Dataset entries:
↓
(* ===== verification/WidgetPack.v ===== *)
(** * Widget packs

    Models [internal/widgetpack]: the trust policy (trust.go), the registry of
    installed packs with its file (store.go), the installer (install.go) and the
    handler that serves bundles (serve.go). The OCI registry, sigstore, gzip and
    tar, Pkl and SHA-256 are the record [PackLib]; the JSON of the registry file
    is a pair of functions in it. The order in which a map is ranged over does
    not matter to any of the operations and is that of [map_to_list].

    An outcome of the operating system is an argument: the record [InstallIO]
    says which step fails. *)

From Stdlib Require Import Ascii String.
From S2P Require Import Prelude Codec Config Paths Files Glob.

(** ** Data *)

Record Manifest := mkManifest {
  m_Name : string; m_Version : string; m_SDKVersion : string; m_Bundle : string; m_BundleHash : string;
  m_Classes : list string; m_Description : string; m_Homepage : string; m_License : string;
}.

Record InstalledPack := mkPack {
  p_Name : string; p_Version : string; p_SHA256 : string; p_SignatureStatus : string; p_SignerIdentity : string;
  p_Classes : list string; p_Description : string; p_Homepage : string; p_License : string; p_InstalledAt : Z;
}.

#[export] Instance InstalledPack_eq_dec : EqDecision InstalledPack.
Proof. solve_decision. Defined.

Inductive typeflag := TypeDir | TypeReg | TypeOther.
Record tar_entry := mkEntry { hdr_Name : string; hdr_Typeflag : typeflag; hdr_Body : string }.
Record FetchedArtifact := mkArtifact { LayerBlob : string; SignatureBundle : string }.

(** [sev_Verify] gives the subject of the certificate, if the result has a
    signature; [untar] the entries that could be read and the error that stopped
    the reading. *)
Record PackLib := mkPackLib {
  pull : string -> string -> result string FetchedArtifact;
  UnmarshalBundle : string -> option string;
  sev_Verify : string -> string -> result string (option string);
  read_tar : string -> list tar_entry * option string;
  eval_pkl : Disk -> result string Manifest;
  sha256_hex : string -> string;
  registry_text : list InstalledPack -> string;
  registry_parse : string -> option (list InstalledPack);
}.

(** ** Trust policy *)

Record TrustPolicy := mkTrustPolicy { allowedSigners : list string; allowUnsigned : bool }.

(** [Set]; [Some] is its error, which leaves the policy as it was. *)
Definition Policy_Set (signers : list string) (allow : bool) (p : TrustPolicy) : TrustPolicy * option string :=
  match find (fun pat => bool_decide (Match_ pat "" = None)) signers with
  | Some pat => (p, Some ("widgetpack: invalid signer pattern " +:+ pat))
  | None => (mkTrustPolicy signers allow, None)
  end.

Definition matchesAllowedSigner (p : TrustPolicy) (subject : string) : bool :=
  existsb (fun pat => match Match_ pat subject with Some b => b | None => false end) (allowedSigners p).

Record VerificationResult := mkVerification { v_Status : string; v_SignerIdentity : string }.

Inductive verify_error := ErrSignatureRejected (msg : string) | ErrUnsignedNotAllowed | VerifierNotConfigured.

Section Verify.
Context (L : PackLib).

Definition verifyEntity (payload bundle : string) (pol : option TrustPolicy) : result verify_error VerificationResult :=
  match sev_Verify L payload bundle with
  | Err e => Err (ErrSignatureRejected e)
  | Ok sig =>
      let subject := default "" sig in
      if is_empty subject then Err (ErrSignatureRejected "signer identity missing from cert")
      else match pol with
      | None => Err (ErrSignatureRejected "not on allowed list")
      | Some p => if negb (matchesAllowedSigner p subject) then Err (ErrSignatureRejected "not on allowed list")
                  else Ok (mkVerification "verified" subject)
      end
  end.

Definition Verify_ (payload bundle : string) (pol : option TrustPolicy) : result verify_error VerificationResult :=
  if is_empty bundle then
    match pol with
    | Some p => if allowUnsigned p then Ok (mkVerification "unsigned" "") else Err ErrUnsignedNotAllowed
    | None => Err ErrUnsignedNotAllowed
    end
  else match UnmarshalBundle L bundle with
  | Some e => Err (ErrSignatureRejected ("parse bundle: " +:+ e))
  | None => verifyEntity payload bundle pol
  end.

(** Step 2 of [Install]; [verifier] says whether there is one. *)
Definition check_signature (verifier : bool) (art : FetchedArtifact) (pol : option TrustPolicy) :
    result verify_error VerificationResult :=
  if verifier then Verify_ (LayerBlob art) (SignatureBundle art) pol
  else if negb (is_empty (SignatureBundle art)) then Err VerifierNotConfigured
  else match pol with
  | Some p => if allowUnsigned p then Ok (mkVerification "unsigned" "") else Err ErrUnsignedNotAllowed
  | None => Err ErrUnsignedNotAllowed
  end.
End Verify.

(** ** The registry of installed packs *)

Record WatchEvent := mkWatch { w_Installed : option InstalledPack; w_Uninstalled : option (string * string) }.

(** A subscriber's channel: its capacity and what waits in it. *)
Record watch_chan := mkWatchChan { wc_cap : nat; wc_buf : list WatchEvent }.

Record PackStore := mkPackStore {
  st_root : string;
  st_packs : gmap string InstalledPack;
  st_subs : gmap nat watch_chan;
  st_disk : Disk;
}.

Definition with_packs (m : gmap string InstalledPack) (s : PackStore) : PackStore :=
  mkPackStore (st_root s) m (st_subs s) (st_disk s).
Definition with_disk (d : Disk) (s : PackStore) : PackStore := mkPackStore (st_root s) (st_packs s) (st_subs s) d.

Definition pack_key (name version : string) : string := name +:+ "@" +:+ version.

Definition pack_dir (s : PackStore) (name version : string) : string := Join_list [st_root s; name; version].
Definition reg_path (s : PackStore) : string := Join_list [st_root s; ".registry.json"].
Definition tmp_path (s : PackStore) : string := reg_path s +:+ ".tmp".

(** A send that does not block. *)
Definition offer_watch (ev : WatchEvent) (c : watch_chan) : watch_chan :=
  if (length (wc_buf c) <? wc_cap c)%nat then mkWatchChan (wc_cap c) (wc_buf c ++ [ev]) else c.
Definition notify (ev : WatchEvent) (s : PackStore) : PackStore :=
  mkPackStore (st_root s) (st_packs s) (offer_watch ev <$> st_subs s) (st_disk s).

Definition Subscribe_ (id cap : nat) (s : PackStore) : PackStore :=
  mkPackStore (st_root s) (st_packs s) (<[id := mkWatchChan cap []]> (st_subs s)) (st_disk s).
Definition Unsubscribe_ (id : nat) (s : PackStore) : PackStore :=
  mkPackStore (st_root s) (st_packs s) (delete id (st_subs s)) (st_disk s).

Record PersistIO := mkPersistIO { io_write : option (option string * string); io_rename_reg : option string }.

Section Store.
Context (L : PackLib).

Definition persistLocked (io : PersistIO) (s : PackStore) : PackStore * option string :=
  match WriteFile (io_write io) (tmp_path s) (registry_text L (snd <$> map_to_list (st_packs s))) (st_disk s) with
  | (d, Some e) => (with_disk d s, Some e)
  | (d, None) => let '(d', e) := rename_file (io_rename_reg io) (tmp_path s) (reg_path s) d in (with_disk d' s, e)
  end.

Definition stamp (now : Z) (p : InstalledPack) : InstalledPack :=
  if IsZero (p_InstalledAt p)
  then mkPack (p_Name p) (p_Version p) (p_SHA256 p) (p_SignatureStatus p) (p_SignerIdentity p) (p_Classes p)
         (p_Description p) (p_Homepage p) (p_License p) now
  else p.

Definition Store_Add (now : Z) (io : PersistIO) (pack : InstalledPack) (s : PackStore) : PackStore * option string :=
  let pack := stamp now pack in
  let key := pack_key (p_Name pack) (p_Version pack) in
  match persistLocked io (with_packs (<[key := pack]> (st_packs s)) s) with
  | (s', Some e) => (with_packs (delete key (st_packs s')) s', Some e)
  | (s', None) => (notify (mkWatch (Some pack) None) s', None)
  end.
↑
■ EXERCISE DIRECTIONS: Could the data above be set down exactly, in full?

■ RESULT FOR THIS EXERCISE:
(* ===== verification/WidgetPack.v ===== *)
(** * Widget packs

    Models [internal/widgetpack]: the trust policy (trust.go), the registry of
    installed packs with its file (store.go), the installer (install.go) and the
    handler that serves bundles (serve.go). The OCI registry, sigstore, gzip and
    tar, Pkl and SHA-256 are the record [PackLib]; the JSON of the registry file
    is a pair of functions in it. The order in which a map is ranged over does
    not matter to any of the operations and is that of [map_to_list].

    An outcome of the operating system is an argument: the record [InstallIO]
    says which step fails. *)

From Stdlib Require Import Ascii String.
From S2P Require Import Prelude Codec Config Paths Files Glob.

(** ** Data *)

Record Manifest := mkManifest {
  m_Name : string; m_Version : string; m_SDKVersion : string; m_Bundle : string; m_BundleHash : string;
  m_Classes : list string; m_Description : string; m_Homepage : string; m_License : string;
}.

Record InstalledPack := mkPack {
  p_Name : string; p_Version : string; p_SHA256 : string; p_SignatureStatus : string; p_SignerIdentity : string;
  p_Classes : list string; p_Description : string; p_Homepage : string; p_License : string; p_InstalledAt : Z;
}.

#[export] Instance InstalledPack_eq_dec : EqDecision InstalledPack.
Proof. solve_decision. Defined.

Inductive typeflag := TypeDir | TypeReg | TypeOther.
Record tar_entry := mkEntry { hdr_Name : string; hdr_Typeflag : typeflag; hdr_Body : string }.
Record FetchedArtifact := mkArtifact { LayerBlob : string; SignatureBundle : string }.

(** [sev_Verify] gives the subject of the certificate, if the result has a
    signature; [untar] the entries that could be read and the error that stopped
    the reading. *)
Record PackLib := mkPackLib {
  pull : string -> string -> result string FetchedArtifact;
  UnmarshalBundle : string -> option string;
  sev_Verify : string -> string -> result string (option string);
  read_tar : string -> list tar_entry * option string;
  eval_pkl : Disk -> result string Manifest;
  sha256_hex : string -> string;
  registry_text : list InstalledPack -> string;
  registry_parse : string -> option (list InstalledPack);
}.

(** ** Trust policy *)

Record TrustPolicy := mkTrustPolicy { allowedSigners : list string; allowUnsigned : bool }.

(** [Set]; [Some] is its error, which leaves the policy as it was. *)
Definition Policy_Set (signers : list string) (allow : bool) (p : TrustPolicy) : TrustPolicy * option string :=
  match find (fun pat => bool_decide (Match_ pat "" = None)) signers with
  | Some pat => (p, Some ("widgetpack: invalid signer pattern " +:+ pat))
  | None => (mkTrustPolicy signers allow, None)
  end.

Definition matchesAllowedSigner (p : TrustPolicy) (subject : string) : bool :=
  existsb (fun pat => match Match_ pat subject with Some b => b | None => false end) (allowedSigners p).

Record VerificationResult := mkVerification { v_Status : string; v_SignerIdentity : string }.

Inductive verify_error := ErrSignatureRejected (msg : string) | ErrUnsignedNotAllowed | VerifierNotConfigured.

Section Verify.
Context (L : PackLib).

Definition verifyEntity (payload bundle : string) (pol : option TrustPolicy) : result verify_error VerificationResult :=
  match sev_Verify L payload bundle with
  | Err e => Err (ErrSignatureRejected e)
  | Ok sig =>
      let subject := default "" sig in
      if is_empty subject then Err (ErrSignatureRejected "signer identity missing from cert")
      else match pol with
      | None => Err (ErrSignatureRejected "not on allowed list")
      | Some p => if negb (matchesAllowedSigner p subject) then Err (ErrSignatureRejected "not on allowed list")
                  else Ok (mkVerification "verified" subject)
      end
  end.

Definition Verify_ (payload bundle : string) (pol : option TrustPolicy) : result verify_error VerificationResult :=
  if is_empty bundle then
    match pol with
    | Some p => if allowUnsigned p then Ok (mkVerification "unsigned" "") else Err ErrUnsignedNotAllowed
    | None => Err ErrUnsignedNotAllowed
    end
  else match UnmarshalBundle L bundle with
  | Some e => Err (ErrSignatureRejected ("parse bundle: " +:+ e))
  | None => verifyEntity payload bundle pol
  end.

(** Step 2 of [Install]; [verifier] says whether there is one. *)
Definition check_signature (verifier : bool) (art : FetchedArtifact) (pol : option TrustPolicy) :
    result verify_error VerificationResult :=
  if verifier then Verify_ (LayerBlob art) (SignatureBundle art) pol
  else if negb (is_empty (SignatureBundle art)) then Err VerifierNotConfigured
  else match pol with
  | Some p => if allowUnsigned p then Ok (mkVerification "unsigned" "") else Err ErrUnsignedNotAllowed
  | None => Err ErrUnsignedNotAllowed
  end.
End Verify.

(** ** The registry of installed packs *)

Record WatchEvent := mkWatch { w_Installed : option InstalledPack; w_Uninstalled : option (string * string) }.

(** A subscriber's channel: its capacity and what waits in it. *)
Record watch_chan := mkWatchChan { wc_cap : nat; wc_buf : list WatchEvent }.

Record PackStore := mkPackStore {
  st_root : string;
  st_packs : gmap string InstalledPack;
  st_subs : gmap nat watch_chan;
  st_disk : Disk;
}.

Definition with_packs (m : gmap string InstalledPack) (s : PackStore) : PackStore :=
  mkPackStore (st_root s) m (st_subs s) (st_disk s).
Definition with_disk (d : Disk) (s : PackStore) : PackStore := mkPackStore (st_root s) (st_packs s) (st_subs s) d.

Definition pack_key (name version : string) : string := name +:+ "@" +:+ version.

Definition pack_dir (s : PackStore) (name version : string) : string := Join_list [st_root s; name; version].
Definition reg_path (s : PackStore) : string := Join_list [st_root s; ".registry.json"].
Definition tmp_path (s : PackStore) : string := reg_path s +:+ ".tmp".

(** A send that does not block. *)
Definition offer_watch (ev : WatchEvent) (c : watch_chan) : watch_chan :=
  if (length (wc_buf c) <? wc_cap c)%nat then mkWatchChan (wc_cap c) (wc_buf c ++ [ev]) else c.
Definition notify (ev : WatchEvent) (s : PackStore) : PackStore :=
  mkPackStore (st_root s) (st_packs s) (offer_watch ev <$> st_subs s) (st_disk s).

Definition Subscribe_ (id cap : nat) (s : PackStore) : PackStore :=
  mkPackStore (st_root s) (st_packs s) (<[id := mkWatchChan cap []]> (st_subs s)) (st_disk s).
Definition Unsubscribe_ (id : nat) (s : PackStore) : PackStore :=
  mkPackStore (st_root s) (st_packs s) (delete id (st_subs s)) (st_disk s).

Record PersistIO := mkPersistIO { io_write : option (option string * string); io_rename_reg : option string }.

Section Store.
Context (L : PackLib).

Definition persistLocked (io : PersistIO) (s : PackStore) : PackStore * option string :=
  match WriteFile (io_write io) (tmp_path s) (registry_text L (snd <$> map_to_list (st_packs s))) (st_disk s) with
  | (d, Some e) => (with_disk d s, Some e)
  | (d, None) => let '(d', e) := rename_file (io_rename_reg io) (tmp_path s) (reg_path s) d in (with_disk d' s, e)
  end.

Definition stamp (now : Z) (p : InstalledPack) : InstalledPack :=
  if IsZero (p_InstalledAt p)
  then mkPack (p_Name p) (p_Version p) (p_SHA256 p) (p_SignatureStatus p) (p_SignerIdentity p) (p_Classes p)
         (p_Description p) (p_Homepage p) (p_License p) now
  else p.

Definition Store_Add (now : Z) (io : PersistIO) (pack : InstalledPack) (s : PackStore) : PackStore * option string :=
  let pack := stamp now pack in
  let key := pack_key (p_Name pack) (p_Version pack) in
  match persistLocked io (with_packs (<[key := pack]> (st_packs s)) s) with
  | (s', Some e) => (with_packs (delete key (st_packs s')) s', Some e)
  | (s', None) => (notify (mkWatch (Some pack) None) s', None)
  end.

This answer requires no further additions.